Domingo XVIII del Tiempo Ordinario, Ciclo C

Autor: Padre Pablo Largo Domínguez

 

 

Echar cálculos es algo muy sensato. Construir unos graneros donde almacenar la cosecha es un buen cálculo. Hasta ahí, todo va bien. Tampoco parece que tenga nada de malo querer disfrutar de la fortuna, en vez de seguir acumulando bienes sobre bienes como un esclavo: ¿no dicen los sabios que hay tiempo de trabajar y tiempo de descansar, tiempo de laboreo y tiempo de ocio? ¿Por qué se declara necio a ese hombre? ¿No puede un cristiano, con su familia, ir unas semanas de vacaciones? ¿Es que tener un buen plan de pensiones es insensato? En nuestra sociedad no paramos de hacer cálculos y previsiones para el futuro, tomamos las medidas apropiadas e introducimos los correctivos necesarios a medida que intervienen nuevos factores. Lo hacemos a gran escala y a pequeña escala.

Pero el rico de nuestro caso cometió, por de pronto, un error: contaba sin más con largos años de vida, cuando sólo le quedaban unas pocas horas; no reparaba en que hay factores que no podemos controlar: un virus, un accidente, un conflicto armado, una grave crisis económica, cualquier “bala perdida” que inesperadamente te alcanza puede dar al traste con todos tus planes. Éstos, de golpe, quedan reducidos a sueños vanos y cálculos ilusorios, como las cuentas que se echaba la lechera.

Puede que el rico fuera todos los sábados a la sinagoga; quizá rezaba tres veces al día el shemá, aunque de forma algo distraída y maquinal. No se daría cuenta de lo que decía cuando se recordaba las palabras de Yahvéh a Israel: que debía amar a Dios con todo su corazón, con toda su alma... y “con todas sus fuerzas”, o sea, con todos sus bienes. Al hacer su programa no se había preguntado qué podía significar para él amar con sus bienes al Señor que había bendecido su campo con un cosechón.

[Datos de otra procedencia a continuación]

Lemma applyActuatorCommand_exec (cmd : string) (st : state) :
  nul_free cmd ->
  exec (applyActuatorCommand cmd) st =
  mkState (trace st ++ pulse_of cmd) (lastTelemetryMs st)
          (clock st + pulse_ms cmd).
Proof.
  intros Hc. unfold applyActuatorCommand, pulse_of, pulse_ms, command_pin.
  rewrite !(strcmp_eqb cmd) by (assumption || (cbn; repeat split; discriminate)).
  repeat match goal with
         | |- context [String.eqb cmd ?l] => destruct (String.eqb cmd l)
         end;
    rewrite ?pulsePin_exec; try reflexivity.
  unfold exec, ret. cbn. destruct st. cbn.
  now rewrite app_nil_r, Z.add_0_r.
Qed.

Lemma snapshot_pure (st : state) : snd (snapshot env st) = st.
Proof. reflexivity. Qed.

(** [snapshot] looks at the state only through the clock. *)
Lemma snapshot_clock (st st' : state) :
  clock st = clock st' -> fst (snapshot env st) = fst (snapshot env st').
Proof.
  intros H. unfold snapshot, readBatteryVoltage, readSolarVoltage,
    readADCVoltage, readRadioRSSI, readRadioTempC, getUptimeSeconds,
    readActiveLow, now_inputs, millis, gets, bind, ret. cbn.
  now rewrite H.
Qed.

(** The frame [sendTelemetryToGateway] hands to the radio. *)
Definition telemetry_event (st : state) : event :=
  let text := format_telemetry fmt_f2 (fst (snapshot env st)) in
  RadioSend RF_GATEWAY_ID (take 511 text) (strlen text).

Lemma telemetry_event_clock (st st' : state) :
  clock st = clock st' -> telemetry_event st = telemetry_event st'.
Proof.
  intros H. unfold telemetry_event. now rewrite (snapshot_clock st st' H).
Qed.

Lemma sendTelemetryToGateway_exec (st : state) :
  exec (sendTelemetryToGateway env fmt_f2) st =
  mkState (trace st ++ [telemetry_event st]) (lastTelemetryMs st) (clock st).
Proof. reflexivity. Qed.

(** C1: the [gate_state] of the snapshot that [sendTelemetryToGateway]
    formats and sends is the table value of the two limit-switch readings
    taken (active low) at that moment, and of nothing else: open when only
    the open switch is set, closed when only the closed switch is set, moving
    when neither is, unknown when both are. *)
Theorem gate_state_table (st : state) :
  let i := env (clock st) in
  let limit_open := level_eqb (digitalRead i PIN_LIMIT_OPEN) LOW in
  let limit_closed := level_eqb (digitalRead i PIN_LIMIT_CLOSED) LOW in
  let t := fst (snapshot env st) in
  trace (exec (sendTelemetryToGateway env fmt_f2) st) =
    trace st ++ [RadioSend RF_GATEWAY_ID
                   (take 511 (format_telemetry fmt_f2 t))
                   (strlen (format_telemetry fmt_f2 t))] /\
  t_limit_open t = limit_open /\
  t_limit_closed t = limit_closed /\
  t_gate_state t =
    match limit_open, limit_closed with
    | true, false => "open"
    | false, true => "closed"
    | false, false => "moving"
    | true, true => "unknown"
    end.
Proof.
  cbv zeta. rewrite sendTelemetryToGateway_exec. cbn [trace].
  repeat split.
  unfold snapshot, readBatteryVoltage, readSolarVoltage,
    readADCVoltage, readRadioRSSI, readRadioTempC, getUptimeSeconds,
    readActiveLow, now_inputs, millis, gets, bind, ret. cbn.
  unfold gate_state_of.
  now destruct (level_eqb _ LOW), (level_eqb _ LOW).
Qed.
(** * GroundPolylinePrimitive: decomposition and attribute synchronisation

    Shallow embedding of [Source/Scene/GroundPolylinePrimitive.js]:
    the constructor, the appearance and the property [material], the
    function [decompose], [update], the helpers [getAttributeValue],
    [createSetFunction], [createGetFunction],
    [InstanceAttributeSynchronizer], and [getGeometryInstanceAttributes].
    A second part embeds the point cloud stream of the repository.

    Conventions.
    - A JavaScript number is idealised as a rational ([Q]); rounding of
      double precision arithmetic is not modelled.
    - Array lengths and attribute indices are [nat]; instance indices are
      [Z], because the source computes [length - 1], which is [-1] on an
      empty array.
    - A call either returns or throws: [completion].  Code that mutates the
      batch table threads it explicitly and keeps the mutated table when it
      throws, as a JavaScript exception does not undo earlier writes.
    - The dependency list of the module binds none of [Cartesian2],
      [Cartesian3], [Cartesian4], [DeveloperError] and the scratch results
      that the helpers name.  The module is strict code, so evaluating one
      of these names raises a ReferenceError, which the embedding records
      with the name.
    - [_idsToInstanceIndices] and [_attributeSynchronizerCache] are plain
      objects: a key that the object does not own is read through
      [Object.prototype].  Assigning the key [__proto__] replaces the
      prototype of the object instead of creating a property; a batch with
      a line of that id is outside the embedding of the index.
    - [update] reads [frameState.mapProjection.ellipsoid] without using it;
      frame states are taken to have a map projection. *)

From Stdlib Require Import ZArith QArith List String Lia.
From stdpp Require Import gmap strings list fin_maps.
(** The routing decision for a string category and a score below 8 on a
    department that has officers. *)
Lemma load_balancing_step (c : string) score loc (W : workloads) :
  NoDup W.*1 → score < 8 →
  officers_of (target_department_of (first_piece (split "_" c))) W ≠ [] →
  ∃ officer n before after,
    officers_of (target_department_of (first_piece (split "_" c))) W
      = before ++ (officer, n) :: after
    ∧ (∀ kv, kv ∈ before → n < kv.2)
    ∧ (∀ kv, kv ∈ after → n ≤ kv.2)
    ∧ items_get officer W = Some n
    ∧ smart_route_and_assign (VStr c) score loc W
      = (Ok (target_department_of (first_piece (split "_" c)), officer),
         items_set officer (n + 1) W).
Proof.
  intros Hnd Hscore Hne. rewrite smart_route_and_assign_str. cbv zeta.
  destruct (officers_of _ W) as [|first others] eqn:E; [done|].
  destruct (Z.leb_spec 8 score) as [?|_]; [lia|].
  destruct (min_item_split first others) as (before & after & E' & Hb & Ha).
  assert (min_item first others ∈ W) as Hin.
  { eapply officers_of_subseteq. rewrite E, E'.
    apply elem_of_app. right. left. }
  destruct (min_item first others) as [officer n]. simpl in *.
  rewrite (items_get_elem W officer n Hnd Hin).
  exists officer, n, before, after. repeat split; auto using items_get_elem.
Qed.

(** ** Routing calls in sequence *)

Lemma total_items_set (W : workloads) k n v :
  items_get k W = Some n →
  total_open_cases (items_set k v W) = total_open_cases W - n + v.
Proof.
  unfold total_open_cases. induction W as [|[k' v'] W IH]; simpl; [done|].
  destruct (String.eqb_spec k k') as [->|Hne]; simpl.
  - intros [= ->]. lia.
  - intros H. rewrite (IH H). lia.
Qed.

(** One load-balanced call adds one open case. *)
Lemma load_balancing_total (c : string) score loc (W : workloads) :
  NoDup W.*1 → score < 8 →
  officers_of (target_department_of (first_piece (split "_" c))) W ≠ [] →
  total_open_cases (smart_route_and_assign (VStr c) score loc W).2
  = total_open_cases W + 1.
Proof.
  intros Hnd Hscore Hne.
  destruct (load_balancing_step c score loc W Hnd Hscore Hne)
    as (officer & n & _ & _ & _ & _ & _ & Hget & ->).
  simpl. rewrite (total_items_set W officer n _ Hget). lia.
Qed.
(** The no-frame branch of generate_camera_stream: sleep 0.01 s, then
    take the lock again. *)
Lemma pi_retry_when_absent s i :
  clients s !! i = Some (G81 None) ->
  exec s [Run (Cli i); Run (Cli i)]
    = Some (set_client i G78 s, [EvSleep i 0.01%Q]).
Proof.
  intros Hl. destruct s as [ofr oc lfb fl cam rec epc cpc cls]; simpl in *.
  rewrite Hl. simpl. unfold set_client at 1. simpl.
  rewrite list_lookup_insert_eq by (eapply lookup_lt_Some; done). simpl.
  unfold set_client; simpl. by rewrite list_insert_insert_eq.
Qed.

Lemma pi_before_publish c s tr :
  reach c s tr -> publishes tr = [] ->
  (forall i f, EvSnapshot i f ∈ tr -> f = None) /\
  (forall i f data, EvChunk i f data ∉ tr).
Proof.
  intros He Hp.
  assert (Hev : forall e, e ∈ tr ->
            exists tr1 s1 a s2, reach c s1 tr1 /\ publishes tr1 = [] /\
                                step s1 a = Some (s2, [e])).
  { intros e Hin. apply list_elem_of_split in Hin as (tr1 & tr2 & ->).
    destruct (pi_reach_event _ _ _ He _ _ _ eq_refl) as (s1 & a & s2 & Hr & Hs).
    exists tr1, s1, a, s2. split_and!; [done| |done].
    rewrite pi_publishes_app in Hp. by apply app_eq_nil in Hp as [Hp _]. }
  split.
  - intros i f Hin.
    apply Hev in Hin as (tr1 & s1 & a & s2 & Hr & Hp1 & Hs).
    apply (pi_snapshot_step _ tr1) in Hs as (_ & _ & _ & ->);
      [|by eapply pi_reach_inv].
    by apply pi_published_absent.
  - intros i f data Hin.
    apply Hev in Hin as (tr1 & s1 & a & s2 & Hr & Hp1 & Hs).
    apply pi_chunk_step in Hs as [Hs _].
    apply (pi_reach_early _ _ _ Hr Hp1) in Hs. done.
Qed.

(** X13. While capture_frames_continuously has published nothing, under every
    schedule every generator reads [None] under the lock and emits no
    chunk; having read [None] it sleeps 0.01 s and goes back to take the
    lock. *)
Theorem pi_absent_before_first_publish c sched s tr :
  exec (init c) sched = Some (s, tr) -> publishes tr = [] ->
  (forall i f, EvSnapshot i f ∈ tr -> f = None) /\
  (forall i f data, EvChunk i f data ∉ tr) /\
  (forall i, clients s !! i = Some (G81 None) ->
     exec s [Run (Cli i); Run (Cli i)]
       = Some (set_client i G78 s, [EvSleep i 0.01%Q])).
Proof.
  intros He Hp. apply pi_exec_init_reach in He.
  destruct (pi_before_publish _ _ _ He Hp) as [Hsn Hch].
  split_and!; [done|done|]. intros i. apply pi_retry_when_absent.
Qed.

(** *** The setup that fails *)

Lemma pi_not_started_step s a s' evs :
  not_started s -> step s a = Some (s', evs) ->
  not_started s' /\ publishes evs = [].
Proof.
  intros (Hst & Hrec & Hen & Hof & Hl & Hc) Hs. unfold not_started.
  destruct s as [ofr oc lfb fl [st rem] rec epc cpc cls]; simpl in *. subst.
  destruct a as [[| |i]| |i]; simpl in Hs.
  - unfold step_encoder in Hs. simpl in Hs. done.
  - unfold step_capture in Hs.
    destruct Hc as [->| ->]; simpl in Hs; simplify_eq; simpl; auto 10.
  - destruct (cls !! i) as [pc|]; [|done]. unfold step_stream in Hs.
    destruct pc; repeat (case_match; simplify_eq); simplify_eq;
      simpl; auto 10.
  - simplify_eq. simpl. auto 10.
  - destruct (cls !! i) as [[]|]; simplify_eq; simpl; auto 10.
Qed.

Lemma pi_reach_not_started c s tr :
  starts c = false -> reach c s tr -> not_started s /\ publishes tr = [].
Proof.
  intros Hst. induction 1 as [|s tr a s' evs Hr [IH Hp] Hs].
  - split; [|done]. unfold not_started. simpl. auto 10.
  - destruct (pi_not_started_step _ _ _ _ IH Hs) as [Hn Hq].
    split; [done|]. by rewrite pi_publishes_app, Hp, Hq.
Qed.

(** X14. If the setup of lines 41-53 raises, then under every schedule:
    capture_frames_continuously has not run yet, and its one step is to
    end, or it has ended and takes no step; recording never starts, so
    [write] is never called; nothing is published, the global stays
    [None], and no generator emits a chunk. *)
Theorem pi_setup_failure c sched s tr :
  starts c = false -> exec (init c) sched = Some (s, tr) ->
  (cap s = L40 /\ step s (Run Cap) = Some (set_cap CapFailed s, []) \/
   cap s = CapFailed /\ step s (Run Cap) = None) /\
  step s (Run Enc) = None /\
  publishes tr = [] /\ latest_frame_buffer s = None /\
  (forall i f data, EvChunk i f data ∉ tr).
Proof.
  intros Hst He. apply pi_exec_init_reach in He.
  destruct (pi_reach_not_started _ _ _ Hst He)
    as [(Hs & Hrec & Hen & Hof & Hl & Hc) Hp].
  destruct (pi_before_publish _ _ _ He Hp) as [_ Hch].
  split_and!; try done.
  - destruct Hc as [Hc|Hc]; [left|right]; split; try done.
    + simpl. unfold step_capture. by rewrite Hc, Hs.
    + simpl. unfold step_capture. by rewrite Hc.
  - simpl. unfold step_encoder. by rewrite Hen, Hrec.
Qed.

End PiCameraMore.

(** ** Both programs *)

Section Variants.
Context `{Detector}.

(** C4. In main.py and in pi_camera.py, under every schedule, every chunk
    a generator emits is the bytes of
    [--frame CRLF Content-Type: image/jpeg CRLF CRLF], then the encoded
    frame (in main.py the buffer [cv2.imencode] returned for the copied
    frame, in pi_camera.py the published JPEG), then [CRLF]; and the
    mimetype of both responses is
    [multipart/x-mixed-replace; boundary=frame]. *)
Theorem chunks_are_framed :
  (forall d sched s tr i img data,
     Main.exec (Main.init d) sched = Some (s, tr) ->
     Main.EvChunk i img data ∈ tr ->
     exists retval buffer,
       imencode_jpg img = EncReturned retval buffer /\
       data = ascii_bytes "--frame" ++ CRLF ++
              ascii_bytes "Content-Type: image/jpeg" ++ CRLF ++ CRLF ++
              buffer ++ CRLF) /\
  Main.mimetype = "multipart/x-mixed-replace; boundary=frame" /\
  (forall c sched s tr i f data,
     PiCamera.exec (PiCamera.init c) sched = Some (s, tr) ->
     PiCamera.EvChunk i f data ∈ tr ->
     data = ascii_bytes "--frame" ++ CRLF ++
            ascii_bytes "Content-Type: image/jpeg" ++ CRLF ++ CRLF ++
            f ++ CRLF) /\
  PiCamera.mimetype = "multipart/x-mixed-replace; boundary=frame".
Proof.
  split_and!; [|done| |done].
  - intros d sched s tr i img data He Hin.
    destruct (MainTheory.chunk_format _ _ _ _ _ _ _ He Hin)
      as (retval & buffer & Henc & ->).
    exists retval, buffer. split; [done|].
    unfold Main.chunk_head. by rewrite <- !app_assoc.
  - intros c sched s tr i f data He Hin.
    rewrite (PiCameraTheory.pi_chunk_format _ _ _ _ _ _ _ He Hin).
    unfold PiCamera.chunk_head. by rewrite <- !app_assoc.
Qed.


(** C9. In main.py and in pi_camera.py, under every schedule: every
    snapshot taken after a completed publish sees a frame; once a publish
    has completed the global holds a frame; a global that holds a frame
    holds one after every further schedule; and what pi_camera.py's
    capture thread stores is always a frame (in main.py the stored value
    is a frame by its type). *)
Theorem present_never_absent_again :
  (forall d sched s tr,
     Main.exec (Main.init d) sched = Some (s, tr) ->
     (forall tr1 i f ds tr2,
        tr = tr1 ++ Main.EvSnapshot i f ds :: tr2 ->
        Main.publishes tr1 <> [] -> is_Some f) /\
     (Main.publishes tr <> [] -> is_Some (Main.frame s)) /\
     (forall sched' s' tr',
        Main.exec s sched' = Some (s', tr') ->
        is_Some (Main.frame s) -> is_Some (Main.frame s'))) /\
  (forall c sched s tr,
     PiCamera.exec (PiCamera.init c) sched = Some (s, tr) ->
     (forall fd, PiCamera.EvPublish fd ∈ tr -> is_Some fd) /\
     (forall tr1 i f tr2,
        tr = tr1 ++ PiCamera.EvSnapshot i f :: tr2 ->
        PiCamera.publishes tr1 <> [] -> is_Some f) /\
     (PiCamera.publishes tr <> [] ->
        is_Some (PiCamera.latest_frame_buffer s)) /\
     (forall sched' s' tr',
        PiCamera.exec s sched' = Some (s', tr') ->
        is_Some (PiCamera.latest_frame_buffer s) ->
        is_Some (PiCamera.latest_frame_buffer s'))).
Proof.
  split.
  - intros d sched s tr He. by apply (MainTheory.present_after_publish d sched).
  - intros c sched s tr He.
    by apply (PiCameraTheory.pi_present_after_publish c sched).
Qed.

Era un ateo práctico, y Dios estaba en un oscuro rincón de su vida. No supo enriquecerse ante Él. Un rico que hizo buenos cálculos fue Zaqueo (Lc 19,1-10). Prometió dar la mitad de sus bienes a los pobres y, si en algo había defraudado a alguien, devolverle cuatro veces más. Supo enriquecerse ante Dios, nos dice Jesús. Exactamente, estas fueron sus palabras: “Hoy ha entrado la salvación en esta casa”.

Narra una historia que, de puerta en puerta, a lo largo de la calle polvorienta de la aldea, iba un mendigo pidiendo unos granos de trigo para hacerse su pan. Apareció al otro extremo de la calle, como un sueño magnífico, un carro de oro. Era la carroza del Rey de reyes, que se detuvo al lado del pordiosero. El Rey de reyes lo miró y descendió sonriéndole. Era la felicidad, el colmo de la alegría, el final de la miseria. Pensó el mendigo que sus días malos habían terminado y se quedó aguardando la limosna de tesoros derramados sobre el polvo de la calle.

De pronto, el Rey alargó su mano derecha y le rogó al mendigo: “¿Puedes darme alguna cosa?”. El pobre hombre, desconcertado, no sabía qué hacer. Un tanto a regañadientes, de la bolsa de las limosnas sacó lentamente un grano de trigo y se lo entregó.

¡Qué sorpresa la suya, cuando al vaciar por la noche el saco en el suelo, encontró un grano  de oro en el miserable montón de las limosnas! ¡Qué amargamente lloró por no haber tenido corazón para entregarlo todo!